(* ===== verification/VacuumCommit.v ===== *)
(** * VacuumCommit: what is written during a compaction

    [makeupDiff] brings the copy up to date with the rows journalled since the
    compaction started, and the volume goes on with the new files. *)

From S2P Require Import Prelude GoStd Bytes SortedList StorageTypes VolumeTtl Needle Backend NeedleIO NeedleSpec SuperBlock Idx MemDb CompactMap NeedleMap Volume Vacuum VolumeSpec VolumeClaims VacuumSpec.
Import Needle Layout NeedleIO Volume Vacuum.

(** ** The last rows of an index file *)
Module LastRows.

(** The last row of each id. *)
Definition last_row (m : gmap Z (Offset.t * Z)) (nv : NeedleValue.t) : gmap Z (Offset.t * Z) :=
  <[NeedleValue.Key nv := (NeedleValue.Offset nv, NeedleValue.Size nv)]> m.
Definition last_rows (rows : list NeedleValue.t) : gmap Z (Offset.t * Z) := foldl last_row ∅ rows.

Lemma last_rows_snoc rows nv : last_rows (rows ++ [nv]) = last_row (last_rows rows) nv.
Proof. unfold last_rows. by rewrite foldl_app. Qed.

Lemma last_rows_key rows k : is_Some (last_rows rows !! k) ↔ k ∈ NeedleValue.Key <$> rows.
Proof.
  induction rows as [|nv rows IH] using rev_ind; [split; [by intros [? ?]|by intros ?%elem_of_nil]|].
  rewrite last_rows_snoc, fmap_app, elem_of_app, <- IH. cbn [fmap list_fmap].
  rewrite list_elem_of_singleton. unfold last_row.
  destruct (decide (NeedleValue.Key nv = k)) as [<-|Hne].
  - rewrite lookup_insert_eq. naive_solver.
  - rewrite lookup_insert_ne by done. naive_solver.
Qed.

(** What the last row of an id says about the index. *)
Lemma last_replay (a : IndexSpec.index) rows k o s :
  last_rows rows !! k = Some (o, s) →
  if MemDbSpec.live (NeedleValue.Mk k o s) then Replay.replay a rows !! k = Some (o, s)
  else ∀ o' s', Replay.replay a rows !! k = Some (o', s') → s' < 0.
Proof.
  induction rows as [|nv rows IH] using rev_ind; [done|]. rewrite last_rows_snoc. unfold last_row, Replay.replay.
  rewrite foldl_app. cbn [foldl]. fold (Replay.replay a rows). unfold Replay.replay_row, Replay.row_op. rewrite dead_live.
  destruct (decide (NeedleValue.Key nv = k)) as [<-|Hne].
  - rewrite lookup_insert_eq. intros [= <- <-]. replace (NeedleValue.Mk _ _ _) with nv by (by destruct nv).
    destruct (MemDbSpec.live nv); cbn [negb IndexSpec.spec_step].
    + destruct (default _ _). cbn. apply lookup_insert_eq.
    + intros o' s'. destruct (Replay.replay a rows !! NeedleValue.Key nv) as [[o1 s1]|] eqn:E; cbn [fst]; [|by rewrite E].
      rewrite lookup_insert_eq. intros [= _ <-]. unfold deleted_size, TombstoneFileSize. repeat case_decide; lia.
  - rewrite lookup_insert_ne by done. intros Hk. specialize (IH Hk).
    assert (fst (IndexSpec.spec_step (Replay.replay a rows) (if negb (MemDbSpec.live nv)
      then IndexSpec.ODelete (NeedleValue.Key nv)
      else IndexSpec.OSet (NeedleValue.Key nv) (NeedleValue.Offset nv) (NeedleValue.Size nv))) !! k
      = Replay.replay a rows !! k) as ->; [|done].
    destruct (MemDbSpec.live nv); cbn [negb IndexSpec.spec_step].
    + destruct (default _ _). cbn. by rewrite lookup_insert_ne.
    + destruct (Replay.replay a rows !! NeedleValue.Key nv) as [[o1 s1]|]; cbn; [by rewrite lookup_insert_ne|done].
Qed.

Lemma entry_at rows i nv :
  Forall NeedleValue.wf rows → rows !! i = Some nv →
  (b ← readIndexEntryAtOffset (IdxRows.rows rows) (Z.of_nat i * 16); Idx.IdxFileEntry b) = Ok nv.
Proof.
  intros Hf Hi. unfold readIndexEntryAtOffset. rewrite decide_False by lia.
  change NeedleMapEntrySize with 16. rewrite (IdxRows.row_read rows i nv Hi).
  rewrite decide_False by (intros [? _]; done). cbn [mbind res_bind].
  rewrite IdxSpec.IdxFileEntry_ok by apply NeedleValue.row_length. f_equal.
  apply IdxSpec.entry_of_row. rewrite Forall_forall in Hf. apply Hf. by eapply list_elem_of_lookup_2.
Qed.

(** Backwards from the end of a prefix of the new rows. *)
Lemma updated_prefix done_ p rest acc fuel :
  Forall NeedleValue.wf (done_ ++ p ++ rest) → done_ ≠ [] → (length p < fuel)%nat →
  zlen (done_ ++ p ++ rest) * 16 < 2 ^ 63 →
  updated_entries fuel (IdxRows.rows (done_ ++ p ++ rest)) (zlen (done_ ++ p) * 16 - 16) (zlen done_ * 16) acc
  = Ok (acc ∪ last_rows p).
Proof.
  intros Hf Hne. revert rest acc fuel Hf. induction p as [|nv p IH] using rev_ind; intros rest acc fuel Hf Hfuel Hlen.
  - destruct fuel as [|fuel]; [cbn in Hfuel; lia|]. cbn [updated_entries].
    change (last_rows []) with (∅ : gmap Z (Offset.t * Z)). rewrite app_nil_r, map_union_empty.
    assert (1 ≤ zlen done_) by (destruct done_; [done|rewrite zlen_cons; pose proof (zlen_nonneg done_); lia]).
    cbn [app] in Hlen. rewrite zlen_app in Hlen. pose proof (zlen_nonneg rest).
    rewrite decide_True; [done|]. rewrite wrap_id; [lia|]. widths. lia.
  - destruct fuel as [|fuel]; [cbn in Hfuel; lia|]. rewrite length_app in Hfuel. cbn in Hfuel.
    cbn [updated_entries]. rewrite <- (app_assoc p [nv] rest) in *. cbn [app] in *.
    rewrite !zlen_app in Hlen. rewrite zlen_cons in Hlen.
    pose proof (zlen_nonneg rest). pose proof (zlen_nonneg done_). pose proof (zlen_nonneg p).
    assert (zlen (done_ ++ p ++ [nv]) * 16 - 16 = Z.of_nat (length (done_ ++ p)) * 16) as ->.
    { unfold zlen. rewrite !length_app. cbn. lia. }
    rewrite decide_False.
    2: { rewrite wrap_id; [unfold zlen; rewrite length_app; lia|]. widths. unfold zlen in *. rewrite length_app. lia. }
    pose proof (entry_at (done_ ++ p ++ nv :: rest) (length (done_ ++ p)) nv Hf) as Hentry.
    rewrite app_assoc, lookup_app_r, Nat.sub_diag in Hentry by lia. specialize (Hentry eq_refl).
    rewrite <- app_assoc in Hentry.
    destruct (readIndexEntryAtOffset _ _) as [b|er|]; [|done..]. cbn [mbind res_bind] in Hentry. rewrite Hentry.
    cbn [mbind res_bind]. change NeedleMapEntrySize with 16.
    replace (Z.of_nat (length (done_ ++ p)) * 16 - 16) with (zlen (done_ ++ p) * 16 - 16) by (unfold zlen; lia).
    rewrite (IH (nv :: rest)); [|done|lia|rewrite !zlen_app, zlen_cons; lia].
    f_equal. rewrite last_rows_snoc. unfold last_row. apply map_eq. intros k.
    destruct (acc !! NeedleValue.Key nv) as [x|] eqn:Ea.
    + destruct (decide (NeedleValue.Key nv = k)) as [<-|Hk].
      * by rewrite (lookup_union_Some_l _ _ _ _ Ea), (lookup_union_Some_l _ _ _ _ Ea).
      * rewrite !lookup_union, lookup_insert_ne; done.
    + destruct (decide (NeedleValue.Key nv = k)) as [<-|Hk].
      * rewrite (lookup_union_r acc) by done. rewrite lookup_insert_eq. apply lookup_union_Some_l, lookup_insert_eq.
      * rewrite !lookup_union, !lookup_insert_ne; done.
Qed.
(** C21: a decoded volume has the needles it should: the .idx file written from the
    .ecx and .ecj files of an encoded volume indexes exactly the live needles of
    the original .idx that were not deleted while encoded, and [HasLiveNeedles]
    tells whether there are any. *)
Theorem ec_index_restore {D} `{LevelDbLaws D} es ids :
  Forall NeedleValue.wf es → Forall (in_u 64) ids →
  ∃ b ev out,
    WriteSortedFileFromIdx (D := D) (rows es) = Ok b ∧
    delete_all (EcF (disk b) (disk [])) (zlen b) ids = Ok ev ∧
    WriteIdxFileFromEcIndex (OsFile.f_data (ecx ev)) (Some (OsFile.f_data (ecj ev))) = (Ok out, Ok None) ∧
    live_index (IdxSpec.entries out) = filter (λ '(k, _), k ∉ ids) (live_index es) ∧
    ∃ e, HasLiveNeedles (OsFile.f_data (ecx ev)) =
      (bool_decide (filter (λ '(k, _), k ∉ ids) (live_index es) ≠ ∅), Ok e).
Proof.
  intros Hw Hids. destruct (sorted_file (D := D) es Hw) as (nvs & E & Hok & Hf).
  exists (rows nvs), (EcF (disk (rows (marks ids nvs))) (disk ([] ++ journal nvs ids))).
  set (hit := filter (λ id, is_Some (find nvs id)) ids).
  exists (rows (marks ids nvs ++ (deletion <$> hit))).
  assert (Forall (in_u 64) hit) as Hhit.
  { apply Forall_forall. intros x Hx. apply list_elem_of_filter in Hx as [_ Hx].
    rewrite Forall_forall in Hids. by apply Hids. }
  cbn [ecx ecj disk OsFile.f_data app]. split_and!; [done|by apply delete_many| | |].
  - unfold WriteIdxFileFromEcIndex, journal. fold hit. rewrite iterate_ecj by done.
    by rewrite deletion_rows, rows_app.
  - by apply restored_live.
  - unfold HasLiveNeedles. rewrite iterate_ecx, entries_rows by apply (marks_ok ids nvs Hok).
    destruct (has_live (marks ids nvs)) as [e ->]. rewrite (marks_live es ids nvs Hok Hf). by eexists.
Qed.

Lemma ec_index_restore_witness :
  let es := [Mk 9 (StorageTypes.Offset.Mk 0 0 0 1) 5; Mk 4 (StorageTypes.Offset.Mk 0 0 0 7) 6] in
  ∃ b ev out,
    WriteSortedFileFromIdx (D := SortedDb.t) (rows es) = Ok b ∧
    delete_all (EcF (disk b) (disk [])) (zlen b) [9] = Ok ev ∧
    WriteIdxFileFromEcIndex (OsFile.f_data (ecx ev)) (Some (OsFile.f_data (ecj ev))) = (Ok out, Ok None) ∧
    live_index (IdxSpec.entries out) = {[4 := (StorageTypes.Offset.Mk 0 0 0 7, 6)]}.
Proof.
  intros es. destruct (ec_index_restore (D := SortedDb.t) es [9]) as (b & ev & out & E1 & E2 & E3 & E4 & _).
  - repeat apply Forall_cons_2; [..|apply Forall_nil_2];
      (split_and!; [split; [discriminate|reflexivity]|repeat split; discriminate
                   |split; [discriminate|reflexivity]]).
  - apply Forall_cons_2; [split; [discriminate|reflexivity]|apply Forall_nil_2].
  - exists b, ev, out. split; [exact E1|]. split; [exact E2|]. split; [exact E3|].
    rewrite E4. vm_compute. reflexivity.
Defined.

******************************

■ ASSIGNMENT ■
Copy out only the lines above from the one with "Forall NeedleValue.wf es" to the one with "- unfold HasLiveNeedles.", inclusive, exactly as they stand.

■ SOLVED EXERCISE ■
  Forall NeedleValue.wf es → Forall (in_u 64) ids →
  ∃ b ev out,
    WriteSortedFileFromIdx (D := D) (rows es) = Ok b ∧
    delete_all (EcF (disk b) (disk [])) (zlen b) ids = Ok ev ∧
    WriteIdxFileFromEcIndex (OsFile.f_data (ecx ev)) (Some (OsFile.f_data (ecj ev))) = (Ok out, Ok None) ∧
    live_index (IdxSpec.entries out) = filter (λ '(k, _), k ∉ ids) (live_index es) ∧
    ∃ e, HasLiveNeedles (OsFile.f_data (ecx ev)) =
      (bool_decide (filter (λ '(k, _), k ∉ ids) (live_index es) ≠ ∅), Ok e).
Proof.
  intros Hw Hids. destruct (sorted_file (D := D) es Hw) as (nvs & E & Hok & Hf).
  exists (rows nvs), (EcF (disk (rows (marks ids nvs))) (disk ([] ++ journal nvs ids))).
  set (hit := filter (λ id, is_Some (find nvs id)) ids).
  exists (rows (marks ids nvs ++ (deletion <$> hit))).
  assert (Forall (in_u 64) hit) as Hhit.
  { apply Forall_forall. intros x Hx. apply list_elem_of_filter in Hx as [_ Hx].
    rewrite Forall_forall in Hids. by apply Hids. }
  cbn [ecx ecj disk OsFile.f_data app]. split_and!; [done|by apply delete_many| | |].
  - unfold WriteIdxFileFromEcIndex, journal. fold hit. rewrite iterate_ecj by done.
    by rewrite deletion_rows, rows_app.
  - by apply restored_live.
  - unfold HasLiveNeedles. rewrite iterate_ecx, entries_rows by apply (marks_ok ids nvs Hok).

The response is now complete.